■ **EXERCISE DIRECTIONS**:
Comb the records below for the string "assert" and copy each line where it turns up.

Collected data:
============

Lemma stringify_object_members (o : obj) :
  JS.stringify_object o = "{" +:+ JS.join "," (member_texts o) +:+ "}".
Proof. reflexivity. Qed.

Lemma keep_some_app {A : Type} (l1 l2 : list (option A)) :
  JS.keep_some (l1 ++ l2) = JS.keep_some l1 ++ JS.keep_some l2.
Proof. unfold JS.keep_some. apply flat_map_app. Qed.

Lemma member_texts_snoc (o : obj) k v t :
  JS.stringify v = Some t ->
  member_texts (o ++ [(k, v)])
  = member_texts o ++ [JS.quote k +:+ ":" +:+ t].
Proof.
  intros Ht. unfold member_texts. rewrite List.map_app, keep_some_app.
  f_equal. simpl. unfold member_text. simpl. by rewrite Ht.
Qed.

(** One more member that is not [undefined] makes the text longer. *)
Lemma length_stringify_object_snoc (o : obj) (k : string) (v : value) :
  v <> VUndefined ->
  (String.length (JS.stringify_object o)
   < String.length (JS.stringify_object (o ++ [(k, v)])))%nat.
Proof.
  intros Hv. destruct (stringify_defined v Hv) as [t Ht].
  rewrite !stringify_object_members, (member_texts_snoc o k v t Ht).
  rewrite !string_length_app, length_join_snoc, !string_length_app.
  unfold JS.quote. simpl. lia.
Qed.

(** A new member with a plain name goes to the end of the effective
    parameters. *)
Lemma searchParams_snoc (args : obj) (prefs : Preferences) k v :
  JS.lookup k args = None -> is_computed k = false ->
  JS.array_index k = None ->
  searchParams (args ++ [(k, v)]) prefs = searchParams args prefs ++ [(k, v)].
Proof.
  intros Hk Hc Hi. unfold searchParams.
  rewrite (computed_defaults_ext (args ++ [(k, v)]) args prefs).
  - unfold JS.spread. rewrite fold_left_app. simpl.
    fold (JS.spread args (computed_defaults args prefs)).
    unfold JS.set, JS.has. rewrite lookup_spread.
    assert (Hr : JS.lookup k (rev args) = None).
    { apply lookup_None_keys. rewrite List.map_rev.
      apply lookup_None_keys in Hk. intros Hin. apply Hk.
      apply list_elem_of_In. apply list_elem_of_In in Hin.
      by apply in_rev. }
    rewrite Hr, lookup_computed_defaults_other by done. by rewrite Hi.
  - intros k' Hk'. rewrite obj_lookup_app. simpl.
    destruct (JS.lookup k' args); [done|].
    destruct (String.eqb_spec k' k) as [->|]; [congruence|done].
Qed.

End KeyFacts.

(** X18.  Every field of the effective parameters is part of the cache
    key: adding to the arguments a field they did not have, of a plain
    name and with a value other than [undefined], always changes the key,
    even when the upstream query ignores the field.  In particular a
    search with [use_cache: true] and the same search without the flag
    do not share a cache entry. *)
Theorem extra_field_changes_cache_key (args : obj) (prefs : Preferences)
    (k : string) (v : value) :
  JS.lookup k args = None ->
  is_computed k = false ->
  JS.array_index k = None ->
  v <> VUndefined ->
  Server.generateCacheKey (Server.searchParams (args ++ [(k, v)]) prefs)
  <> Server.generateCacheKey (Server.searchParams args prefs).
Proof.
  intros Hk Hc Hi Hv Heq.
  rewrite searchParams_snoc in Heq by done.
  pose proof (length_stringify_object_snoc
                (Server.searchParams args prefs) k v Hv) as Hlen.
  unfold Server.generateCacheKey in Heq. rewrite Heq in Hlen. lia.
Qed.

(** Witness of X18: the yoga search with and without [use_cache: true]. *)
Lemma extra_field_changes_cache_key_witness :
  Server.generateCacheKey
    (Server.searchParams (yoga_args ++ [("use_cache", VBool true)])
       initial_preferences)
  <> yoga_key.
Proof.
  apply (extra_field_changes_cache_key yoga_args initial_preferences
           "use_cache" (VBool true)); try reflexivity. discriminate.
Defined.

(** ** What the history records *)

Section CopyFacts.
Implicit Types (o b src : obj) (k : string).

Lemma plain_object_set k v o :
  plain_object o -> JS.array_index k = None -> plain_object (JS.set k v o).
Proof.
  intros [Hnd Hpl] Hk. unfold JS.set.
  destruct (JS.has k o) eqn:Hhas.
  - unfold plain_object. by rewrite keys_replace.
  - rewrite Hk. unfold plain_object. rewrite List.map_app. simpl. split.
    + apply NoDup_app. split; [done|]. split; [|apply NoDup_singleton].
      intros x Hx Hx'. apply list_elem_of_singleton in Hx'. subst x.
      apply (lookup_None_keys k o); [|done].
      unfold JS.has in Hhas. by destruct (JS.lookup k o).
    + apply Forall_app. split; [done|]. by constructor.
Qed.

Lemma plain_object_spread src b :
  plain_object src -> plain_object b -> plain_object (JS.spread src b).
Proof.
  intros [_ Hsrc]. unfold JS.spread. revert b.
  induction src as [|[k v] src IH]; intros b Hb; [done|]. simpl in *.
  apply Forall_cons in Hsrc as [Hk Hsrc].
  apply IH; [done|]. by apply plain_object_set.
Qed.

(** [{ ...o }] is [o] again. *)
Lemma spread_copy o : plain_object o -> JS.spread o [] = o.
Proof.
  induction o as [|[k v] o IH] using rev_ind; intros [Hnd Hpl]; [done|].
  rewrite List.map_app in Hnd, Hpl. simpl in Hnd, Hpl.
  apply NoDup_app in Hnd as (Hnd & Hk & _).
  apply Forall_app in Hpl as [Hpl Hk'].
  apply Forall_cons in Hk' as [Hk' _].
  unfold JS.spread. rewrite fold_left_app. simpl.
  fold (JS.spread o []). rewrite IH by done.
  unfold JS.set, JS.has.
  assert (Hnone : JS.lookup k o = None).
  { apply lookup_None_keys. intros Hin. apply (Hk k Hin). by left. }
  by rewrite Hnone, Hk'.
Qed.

============

■ **RESPONSE**:
    assert (Hr : JS.lookup k (rev args) = None).
  assert (Hnone : JS.lookup k o = None).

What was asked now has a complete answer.